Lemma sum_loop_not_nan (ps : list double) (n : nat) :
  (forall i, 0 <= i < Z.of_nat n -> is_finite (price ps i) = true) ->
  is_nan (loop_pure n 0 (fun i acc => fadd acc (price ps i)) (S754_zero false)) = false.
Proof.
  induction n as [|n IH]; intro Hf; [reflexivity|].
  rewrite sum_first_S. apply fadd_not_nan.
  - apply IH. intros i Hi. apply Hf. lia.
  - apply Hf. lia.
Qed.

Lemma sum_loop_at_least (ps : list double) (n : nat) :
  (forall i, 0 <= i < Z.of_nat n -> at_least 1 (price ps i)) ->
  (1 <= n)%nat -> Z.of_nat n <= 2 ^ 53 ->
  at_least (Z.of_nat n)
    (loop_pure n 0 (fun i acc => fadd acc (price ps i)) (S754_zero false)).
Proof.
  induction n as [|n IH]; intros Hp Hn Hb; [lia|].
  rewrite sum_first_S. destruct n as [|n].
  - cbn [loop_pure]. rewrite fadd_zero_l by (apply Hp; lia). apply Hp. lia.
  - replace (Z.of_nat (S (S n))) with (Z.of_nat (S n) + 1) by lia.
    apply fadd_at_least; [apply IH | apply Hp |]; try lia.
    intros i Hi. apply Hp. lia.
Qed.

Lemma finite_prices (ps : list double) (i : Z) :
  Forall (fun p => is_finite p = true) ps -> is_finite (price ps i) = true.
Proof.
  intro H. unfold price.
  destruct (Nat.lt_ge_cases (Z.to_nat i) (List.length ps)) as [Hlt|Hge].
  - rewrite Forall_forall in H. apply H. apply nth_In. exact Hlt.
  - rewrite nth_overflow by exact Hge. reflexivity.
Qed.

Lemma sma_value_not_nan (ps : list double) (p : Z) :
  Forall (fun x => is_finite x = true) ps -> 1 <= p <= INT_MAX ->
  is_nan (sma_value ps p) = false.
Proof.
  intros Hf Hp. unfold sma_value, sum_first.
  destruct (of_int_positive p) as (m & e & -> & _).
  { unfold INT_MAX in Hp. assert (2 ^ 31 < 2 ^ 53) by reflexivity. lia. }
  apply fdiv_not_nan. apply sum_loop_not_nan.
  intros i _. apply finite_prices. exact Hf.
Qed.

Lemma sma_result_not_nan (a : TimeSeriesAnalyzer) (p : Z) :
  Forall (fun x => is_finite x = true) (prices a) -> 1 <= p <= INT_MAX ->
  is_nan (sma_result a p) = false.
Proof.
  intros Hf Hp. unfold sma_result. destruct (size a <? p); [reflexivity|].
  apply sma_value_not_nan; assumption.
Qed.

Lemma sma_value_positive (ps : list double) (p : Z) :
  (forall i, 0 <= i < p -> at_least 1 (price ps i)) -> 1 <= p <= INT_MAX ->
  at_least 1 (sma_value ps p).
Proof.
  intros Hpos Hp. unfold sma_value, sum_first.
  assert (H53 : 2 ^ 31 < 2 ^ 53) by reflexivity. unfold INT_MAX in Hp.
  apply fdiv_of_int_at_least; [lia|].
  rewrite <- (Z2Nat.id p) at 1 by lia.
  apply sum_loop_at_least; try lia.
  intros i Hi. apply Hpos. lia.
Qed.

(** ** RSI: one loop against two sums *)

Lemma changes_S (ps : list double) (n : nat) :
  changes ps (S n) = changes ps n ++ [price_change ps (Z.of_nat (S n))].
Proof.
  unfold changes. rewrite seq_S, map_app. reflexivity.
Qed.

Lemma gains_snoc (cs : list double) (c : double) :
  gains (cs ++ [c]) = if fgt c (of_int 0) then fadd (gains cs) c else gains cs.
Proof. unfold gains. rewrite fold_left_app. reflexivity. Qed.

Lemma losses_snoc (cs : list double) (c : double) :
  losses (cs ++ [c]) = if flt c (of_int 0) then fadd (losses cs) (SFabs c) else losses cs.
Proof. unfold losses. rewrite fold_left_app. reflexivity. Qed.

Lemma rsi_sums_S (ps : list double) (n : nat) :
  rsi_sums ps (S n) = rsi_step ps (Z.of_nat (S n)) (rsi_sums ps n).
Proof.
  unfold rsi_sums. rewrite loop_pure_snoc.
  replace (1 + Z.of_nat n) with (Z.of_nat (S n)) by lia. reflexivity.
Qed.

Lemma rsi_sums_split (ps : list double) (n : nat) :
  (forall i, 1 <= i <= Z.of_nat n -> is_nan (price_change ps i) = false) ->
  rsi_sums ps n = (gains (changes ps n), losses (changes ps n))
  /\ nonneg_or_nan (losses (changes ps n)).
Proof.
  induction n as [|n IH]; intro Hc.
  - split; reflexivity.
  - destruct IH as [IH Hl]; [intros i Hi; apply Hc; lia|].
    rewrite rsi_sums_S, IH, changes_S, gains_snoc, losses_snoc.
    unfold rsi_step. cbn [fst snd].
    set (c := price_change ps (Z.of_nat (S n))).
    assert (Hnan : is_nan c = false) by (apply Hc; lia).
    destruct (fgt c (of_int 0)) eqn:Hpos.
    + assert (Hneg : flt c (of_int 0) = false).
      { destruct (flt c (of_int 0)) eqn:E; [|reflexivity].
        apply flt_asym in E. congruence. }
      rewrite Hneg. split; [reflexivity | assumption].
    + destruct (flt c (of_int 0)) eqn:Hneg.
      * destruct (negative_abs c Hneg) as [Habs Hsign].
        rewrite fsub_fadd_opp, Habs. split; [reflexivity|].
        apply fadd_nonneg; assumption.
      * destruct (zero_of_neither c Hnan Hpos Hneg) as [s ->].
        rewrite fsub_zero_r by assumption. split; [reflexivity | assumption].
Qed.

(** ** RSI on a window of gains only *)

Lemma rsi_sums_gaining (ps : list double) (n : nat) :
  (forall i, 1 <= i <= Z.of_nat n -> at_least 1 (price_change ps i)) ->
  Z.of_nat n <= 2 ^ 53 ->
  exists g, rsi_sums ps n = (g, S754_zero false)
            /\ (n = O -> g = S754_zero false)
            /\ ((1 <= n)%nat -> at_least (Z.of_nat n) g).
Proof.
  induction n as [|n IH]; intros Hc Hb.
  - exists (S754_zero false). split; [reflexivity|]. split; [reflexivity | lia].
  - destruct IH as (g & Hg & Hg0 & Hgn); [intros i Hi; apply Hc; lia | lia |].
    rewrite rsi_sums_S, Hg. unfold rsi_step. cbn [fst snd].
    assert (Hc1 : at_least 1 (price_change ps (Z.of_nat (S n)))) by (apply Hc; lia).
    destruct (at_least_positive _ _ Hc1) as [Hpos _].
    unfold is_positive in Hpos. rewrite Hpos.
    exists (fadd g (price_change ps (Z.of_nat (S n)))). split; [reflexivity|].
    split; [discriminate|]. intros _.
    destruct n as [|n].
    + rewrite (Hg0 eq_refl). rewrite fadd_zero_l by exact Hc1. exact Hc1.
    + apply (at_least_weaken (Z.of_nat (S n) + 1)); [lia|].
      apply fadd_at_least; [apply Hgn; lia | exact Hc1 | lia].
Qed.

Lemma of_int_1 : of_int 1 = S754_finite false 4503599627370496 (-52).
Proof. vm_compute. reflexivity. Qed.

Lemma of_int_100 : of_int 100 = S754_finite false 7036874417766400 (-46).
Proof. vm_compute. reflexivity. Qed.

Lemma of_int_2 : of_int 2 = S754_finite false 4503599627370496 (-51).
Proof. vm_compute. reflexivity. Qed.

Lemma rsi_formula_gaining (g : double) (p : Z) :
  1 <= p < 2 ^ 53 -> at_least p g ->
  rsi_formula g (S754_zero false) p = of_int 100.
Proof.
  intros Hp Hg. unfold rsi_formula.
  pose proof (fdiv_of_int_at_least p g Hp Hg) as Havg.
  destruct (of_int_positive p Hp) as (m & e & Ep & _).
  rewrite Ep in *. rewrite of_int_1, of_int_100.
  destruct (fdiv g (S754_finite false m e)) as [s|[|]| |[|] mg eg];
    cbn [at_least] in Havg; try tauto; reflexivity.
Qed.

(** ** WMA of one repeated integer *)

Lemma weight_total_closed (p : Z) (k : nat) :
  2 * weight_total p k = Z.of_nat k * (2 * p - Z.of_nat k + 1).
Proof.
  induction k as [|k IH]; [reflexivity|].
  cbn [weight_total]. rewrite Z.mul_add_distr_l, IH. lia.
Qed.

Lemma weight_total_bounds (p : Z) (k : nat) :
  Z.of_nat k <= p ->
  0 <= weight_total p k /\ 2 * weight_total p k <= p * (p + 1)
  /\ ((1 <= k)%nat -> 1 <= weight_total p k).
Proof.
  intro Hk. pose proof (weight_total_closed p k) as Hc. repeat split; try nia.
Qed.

══════════

Task details: Everything from the line containing "is_nan (sma_result a p) = false." through the line containing "Proof. unfold losses." in the material above should be retyped exactly, both ends included, and nothing more.

Answer box:
  is_nan (sma_result a p) = false.
Proof.
  intros Hf Hp. unfold sma_result. destruct (size a <? p); [reflexivity|].
  apply sma_value_not_nan; assumption.
Qed.

Lemma sma_value_positive (ps : list double) (p : Z) :
  (forall i, 0 <= i < p -> at_least 1 (price ps i)) -> 1 <= p <= INT_MAX ->
  at_least 1 (sma_value ps p).
Proof.
  intros Hpos Hp. unfold sma_value, sum_first.
  assert (H53 : 2 ^ 31 < 2 ^ 53) by reflexivity. unfold INT_MAX in Hp.
  apply fdiv_of_int_at_least; [lia|].
  rewrite <- (Z2Nat.id p) at 1 by lia.
  apply sum_loop_at_least; try lia.
  intros i Hi. apply Hpos. lia.
Qed.

(** ** RSI: one loop against two sums *)

Lemma changes_S (ps : list double) (n : nat) :
  changes ps (S n) = changes ps n ++ [price_change ps (Z.of_nat (S n))].
Proof.
  unfold changes. rewrite seq_S, map_app. reflexivity.
Qed.

Lemma gains_snoc (cs : list double) (c : double) :
  gains (cs ++ [c]) = if fgt c (of_int 0) then fadd (gains cs) c else gains cs.
Proof. unfold gains. rewrite fold_left_app. reflexivity. Qed.

Lemma losses_snoc (cs : list double) (c : double) :
  losses (cs ++ [c]) = if flt c (of_int 0) then fadd (losses cs) (SFabs c) else losses cs.
Proof. unfold losses. rewrite fold_left_app. reflexivity. Qed.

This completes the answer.